# Making Sense of the Iran Nuclear Deal: Geopolitical Implications



## BlueSkies10 (Jul 25, 2015)

There is an old saying, that states: "Some people can pat you on the back with one hand, and pick your pocket with the other (hand)."


 
*[URL='http://www.counterpunch.org/2015/07/24/making-sense-of-the-iran-nuclear-deal-geopolitical-implications/']Making Sense of the Iran Nuclear Deal: Geopolitical Implications*[/url]


----------



## Vikrant (Aug 10, 2015)

...

Officially, Barack Obama is still the president of the United States, but watching the politics around the Iran nuclear deal, you might get the impression that Sen. Chuck Schumer is leading the free world this week.

The reason is this: Schumer has become perhaps the most important person in deciding whether the Iran deal can get past Congress. If two-thirds or more of each house of Congress votes to oppose the Iran deal, that would kill it. If they don't, the deal will proceed.

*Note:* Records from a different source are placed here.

Lemma recordDisruption_Nodes w a k t : Nodes (recordDisruption w a k t) = Nodes w.
Proof. apply recordDisruption_frame. Qed.
Lemma recordDisruption_Allocations w a k t : Allocations (recordDisruption w a k t) = Allocations w.
Proof. apply recordDisruption_frame. Qed.
Lemma recordDisruption_Volumes w a k t : Volumes (recordDisruption w a k t) = Volumes w.
Proof. apply recordDisruption_frame. Qed.
Lemma recordDisruption_Approvals w a k t : Approvals (recordDisruption w a k t) = Approvals w.
Proof. apply recordDisruption_frame. Qed.
Lemma recordDisruption_ObservedAt w a k t : ObservedAt (recordDisruption w a k t) = ObservedAt w.
Proof. apply recordDisruption_frame. Qed.
Lemma recordDisruption_KnownGood w a k t : KnownGood (recordDisruption w a k t) = KnownGood w.
Proof. apply recordDisruption_frame. Qed.

Create Rewrite HintDb frame.
#[export] Hint Rewrite recordDisruption_Nodes recordDisruption_Allocations recordDisruption_Volumes
  recordDisruption_Approvals recordDisruption_ObservedAt recordDisruption_KnownGood : frame.

Lemma applyReadiness_frame w key a e :
  Nodes (applyReadiness w key a e) = Nodes w ∧ Volumes (applyReadiness w key a e) = Volumes w ∧
  Approvals (applyReadiness w key a e) = Approvals w ∧ ObservedAt (applyReadiness w key a e) = ObservedAt w.
Proof. unfold applyReadiness. by repeat case_match. Qed.

(** The allocation [applyReadiness] writes back. *)
Lemma applyReadiness_alloc w key a e :
  ∃ b, Allocations (applyReadiness w key a e) = <[key := b]> (Allocations w) ∧
    Alloc_ID b = Alloc_ID a ∧ Alloc_Workload b = Alloc_Workload a ∧ Alloc_Replica b = Alloc_Replica a ∧
    Alloc_Node b = Alloc_Node a ∧ Alloc_Image b = Alloc_Image a ∧ Alloc_Resources b = Alloc_Resources a ∧
    Alloc_Budget b = Alloc_Budget a ∧ Alloc_Stateful b = Alloc_Stateful a ∧
    Alloc_Volumes b = Alloc_Volumes a ∧ Alloc_Phase b = Alloc_Phase a.
Proof.
  unfold applyReadiness. destruct (bool_decide _); cbn [negb]; [destruct (_ || _)|];
    eexists; (split; [reflexivity|by repeat split]).
Qed.
(** One row scanned and decoded. *)
Definition scan_row (r : Row) : result LogRecord :=
  need event := unmarshal (Row_Payload r) else "decode event %d: %w";
  Ok (mkLogRecord (Row_Sequence r) (Row_PreviousHash r) (Row_Hash r) event).

Definition scan_rows (rows : list Row) : result (list LogRecord) :=
  for_each (λ records r, let* record := scan_row r in Ok (records ++ [record])) [] rows.

Definition readRecords (f : File) : result (list LogRecord) :=
  need db := file_db f else "event log is closed";
  scan_rows (db_records db).

Definition loadHead (db : Database) : result File :=
  let '(sequence, hash) := db_head db in
  let count := u64 (len (db_records db)) in
  refuse (negb (count =? sequence))
    "event log holds %d records but its chain head is at %d: history was modified outside a4s";
  Ok (mkFile (Some db) (mkLogRecord sequence "" hash Event_zero) count).

Definition Verify (f : File) : result unit :=
  let* records := readRecords f in
  verifyChain records.

(** [Open] past the file-system checks and the migration. *)
Definition Open (db : Database) : result File :=
  let* store := loadHead db in
  let* _ := wrap_err "event log failed verification: %w" (Verify store) in
  Ok store.

Definition Close (f : File) : File := mkFile None (file_head f) (file_count f).

Definition NextSequence (f : File) : Z := u64 (file_count f + 1).
Definition Head (f : File) : LogRecord := file_head f.

(** The transaction of an append: the row inserted, the head advanced if it is where
    this log believes it to be, both or neither. *)
Definition append_transaction (commits : bool) (db : Database) (f : File) (r : Row) : result Database :=
  refuse (negb (row_admissible (db_records db) r)) "append event record: %w";
  refuse (negb (fst (db_head db) =? Rec_Sequence (file_head f)))
    "event log chain head moved underneath this append";
  refuse (negb commits) "commit event record: %w";
  Ok (mkDatabase (insert_row (db_records db) r) (Row_Sequence r, Row_Hash r)).

Definition Append (commits : bool) (f : File) (event : Event) : File * result unit :=
  match file_db f with
  | None => (f, Err (Errorf "event log is closed"))
  | Some db =>
      let expected := u64 (file_count f + 1) in
      if negb (Event_Sequence event =? expected) then (f, Err (Errorf "event sequence %d, want %d"))
      else match eventHash (Rec_Hash (file_head f)) event with
           | Err e => (f, Err e)
           | Ok hash =>
               match marshal event with
               | None => (f, Err (Errorf "encode event: %w"))
               | Some payload =>
                   match append_transaction commits db f
                           (mkRow expected (Rec_Hash (file_head f)) hash payload) with
                   | Err e => (f, Err e)
                   | Ok db =>
                       (mkFile (Some db) (mkLogRecord expected (Rec_Hash (file_head f)) hash event) expected,
                        Ok tt)
                   end
               end
           end
  end.

Definition confirmRecord (f : File) (record : LogRecord) : result unit :=
  let* held := readRecords f in
  if (Rec_Sequence record =? 0) || (u64 (len held) <? Rec_Sequence record) then Ok tt
  else match held !! Z.to_nat (Rec_Sequence record - 1) with
       | None => Ok tt
       | Some mine =>
           refuse (bool_decide (Rec_Hash mine ≠ Rec_Hash record))
             "record %d differs from the primary: histories have diverged";
           Ok tt
       end.

(** [Ingest]: the log, the number of records appended, and the error if one stopped it. *)
Fixpoint Ingest (commits : bool) (f : File) (appended : Z) (records : list LogRecord) : File * Z * result unit :=
  match records with
  | [] => (f, appended, Ok tt)
  | record :: rest =>
      if Rec_Sequence record <=? u64 (NextSequence f - 1) then
        match confirmRecord f record with
        | Err e => (f, appended, Err e)
        | Ok _ => Ingest commits f appended rest
        end
      else
        let '(f', r) := Append commits f (Rec_Event record) in
        match r with
        | Err e => (f', appended, Err (Wrapf "ingest record %d: %w" e))
        | Ok _ =>
            if bool_decide (Rec_Hash (Head f') ≠ Rec_Hash record)
            then (f', appended, Err (Errorf "ingested record %d derives hash %s but the primary recorded %s: histories have diverged"))
            else Ingest commits f' (i64 (appended + 1)) rest
        end
  end.

Definition Records (f : File) : list LogRecord :=
  match readRecords f with Ok records => records | Err _ => [] end.

Definition ReplayEvents (f : File) : result (list Event) :=
  let* records := readRecords f in
  Ok (Rec_Event <$> records).

Definition ReplayEvidence (f : File) : result (list Evidence) :=
  let* records := readRecords f in
  Ok (omap (λ r, Event_Evidence (Rec_Event r)) records).

End Log.

(** ** The log as a list of events *)

Section Chain.
Context {codec : EventCodec} {digest : Digest} {claws : EventCodecLaws codec} {dlaws : DigestLaws digest}.

Definition link (previous payload : string) : string := digestOf (previous +:+ String zero_byte payload).

(** The rows that record [events] from sequence [seq] on, after hash [previous]. *)
Fixpoint chained (previous : string) (seq : Z) (events : list Event) (rows : list Row) : Prop :=
  match events, rows with
  | [], [] => True
  | e :: events, r :: rows =>
      Row_Sequence r = seq ∧ Event_Sequence e = seq ∧ Row_PreviousHash r = previous ∧
      marshal e = Some (Row_Payload r) ∧ Row_Hash r = link previous (Row_Payload r) ∧
      chained (Row_Hash r) (seq + 1) events rows
  | _, _ => False
  end.

Definition tip (previous : string) (rows : list Row) : string :=
  match last rows with Some r => Row_Hash r | None => previous end.

Lemma tip_cons previous r rows : tip previous (r :: rows) = tip (Row_Hash r) rows.
Proof.
  unfold tip. destruct rows as [|x rows]; [done|]. rewrite last_cons_cons.
  destruct (last (x :: rows)) eqn:E; [done|]. by apply last_None in E.
Qed.

Lemma chained_length p n evs rows : chained p n evs rows → length evs = length rows.
Proof.
  revert p n rows. induction evs as [|e evs IH]; intros p n [|r rows]; simpl; try done.
  intros (_ & _ & _ & _ & _ & H). f_equal. eauto.
Qed.

Lemma chained_snoc p n evs rows e r :
  chained p n evs rows →
  Row_Sequence r = n + len evs → Event_Sequence e = n + len evs → Row_PreviousHash r = tip p rows →
  marshal e = Some (Row_Payload r) → Row_Hash r = link (tip p rows) (Row_Payload r) →
  chained p n (evs ++ [e]) (rows ++ [r]).
Proof.
  unfold len. revert p n rows. induction evs as [|x evs IH]; intros p n [|y rows] Hc Hs He Hp Hm Hh; try done.
  - simpl in *. repeat split; try done; lia.
  - destruct Hc as (H1 & H2 & H3 & H4 & H5 & Hc). simpl app. simpl chained.
    do 5 (split; [done|]). cbn [length] in *. rewrite tip_cons in Hp, Hh. apply IH; try done; lia.
Qed.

That means the vote is effectively decided by a relatively small number of Democrats who could vote either way. Of those swing votes, Schumer is probably the most important and most influential. He is a pro-Israel Democrat from New York. He is also very important in both his party and in the Senate, where he will take over as Democratic leader after 2016.

So what Schumer does here matters a great deal. He insists he is still undecided, but there are plenty of tea leaves to read suggesting he has already made up his mind (the tea leaves, as they often do, offer contradictory guidance on which way he'll vote). Here's why Chuck Schumer is your de facto president on the Iran deal for the moment, what it means, and what we know about how he'll vote.

...

How Chuck Schumer could sink the Iran nuclear deal - Vox


----------



## irosie91 (Aug 11, 2015)

I remain confused------Obama has CLEARLY stated that either we do
"THE DEAL"------or we will have to do  "WAR"   -----can anyone out there
tell me why?       Who will be the parties in this INEVITABLE  WAR----and
over what ISSUE (s)  will they be battling?


----------



## AdvancingTime (Aug 12, 2015)

It is a fact that one way or another we must deal with Iran. Six world powers have  reached an agreement with Iran on its disputed nuclear program after years of talks. A little research shows that Iran has good reason not to trust the American government. Our foreign policy has reeked havoc upon many countries, but few societies have been effected or suffered from our meddling as much as Iran. Those who are skeptical and view this as a weak agreement say Obama has again backed down again. An interesting thought to consider is Iran holds more cards than you might think because of ISIS.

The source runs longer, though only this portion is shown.